For example, if the targeted performance levels are achieved over the three-year period, the Performance Units will convert into shares of common stock equal to the number of Performance Units granted. If the Company exceeds the targeted performance levels and reaches maximum performance levels, the Performance Units will convert into shares of common stock equal to twice the number of Performance Units granted. If the Company does not achieve the targeted performance levels but does achieve exactly the threshold performance levels, the Performance Units will convert into shares of common stock equal to one-half the number of Performance Units granted. If the Company does not achieve the threshold performance levels, the Performance Units will expire without converting into any shares of common stock. The conversion ratio will be adjusted to interpolate the appropriate conversion factor if performance levels are above the thresholds but below the maximums. Accordingly, the Performance Units could expire without converting into any shares of common stock or could be convertible into as many as 200% of the number of Performance Units granted.

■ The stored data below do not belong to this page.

(** ** Texts without closing brackets *)

Lemma has_closing_spec s :
  has_closing s = true ↔ ∃ pre post, s = pre ++ str "]]" ++ post.
Proof.
  induction s as [|c s IH].
  - split; [done|]. intros (pre & post & Heq). by destruct pre.
  - cbn [has_closing]. destruct s as [|d s].
    + split; [done|]. intros (pre & post & Heq).
      destruct pre as [|? [|? ?]]; done.
    + rewrite orb_true_iff, andb_true_iff, !N.eqb_eq, IH. split.
      * intros [[-> ->]|(pre & post & ->)]; [by exists [], s|].
        by exists (c :: pre), post.
      * intros ([|c' pre] & post & Heq).
        -- injection Heq as -> -> _. by left.
        -- injection Heq as _ Heq. right. by exists pre, post.
Qed.

Lemma no_closing_no_marker s :
  has_closing s = false → ∀ pre rest, s = pre ++ rest → ¬ marker_prefix rest.
Proof.
  intros Hno pre rest -> (body & m & rest' & (-> & _ & _) & ->).
  assert (has_closing (pre ++ (str "[[" ++ body ++ str "]]") ++ rest') = true)
    as Hyes; [|congruence].
  apply has_closing_spec. exists (pre ++ str "[[" ++ body), rest'.
  by rewrite <- !app_assoc.
Qed.

(** ** The order of the sorted array *)

Lemma str_lt_lex x y : str_lt x y = true ↔ lex_lt x y.
Proof.
  revert y. induction x as [|c x IH]; intros [|d y]; simpl.
  - split; [done|]. inversion 1.
  - split; [constructor|done].
  - split; [done|]. inversion 1.
  - rewrite orb_true_iff, andb_true_iff, N.ltb_lt, N.eqb_eq, IH. split.
    + intros [Hlt|[-> Hxy]]; [by apply lex_lt_head|by apply lex_lt_tail].
    + inversion 1; subst; [by left|by right].
Qed.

Each executive officer of the Company was granted the following Performance Units in amounts determined by reference to the closing stock price on the date of grant with a value equal to 90% of each grantee’s effective salary (except for Mr. Phillips, whose award equals to 37.5% of his effective salary) on January 1, 2018. These units are convertible into the indicated number of shares of common stock:

 

Executive Officer

   Number of
Performance
Units
     Number of shares of Common Stock into which
the Performance Units are Convertible
 
            Below
Threshold
     Threshold      Target      Maximum  

Phillip A. Reinsch, President and Chief Executive Officer

     65,406        0        32,703        65,406        130,812  

Robert R. Spears, Jr., Executive Vice President and Chief Investment Officer

     62,790        0        31,395        62,790        125,580  

Roy S. Kim, Senior Vice President - Asset and Liability Management

     41,860        0        20,930        41,860        83,720  

Lance J. Phillips, Senior Vice President and Chief Financial Officer

     13,081        0        6,541        13,081        26,162  

The common stock into which the Performance Units are convertible will be issued by the Company following the end of the three-year performance period and on or prior to March 15, 2021. Dividends accrue from the date of grant and will be paid in cash when and if the units convert into shares of common stock based on the number of shares ultimately issued.

The 2018 Long-Term Performance Unit Award Criteria is filed with this Form 8-K as Exhibit 10.3 and is incorporated by reference herein. This summary does not purport to be complete and is qualified in its entirety by reference to Exhibit 10.3.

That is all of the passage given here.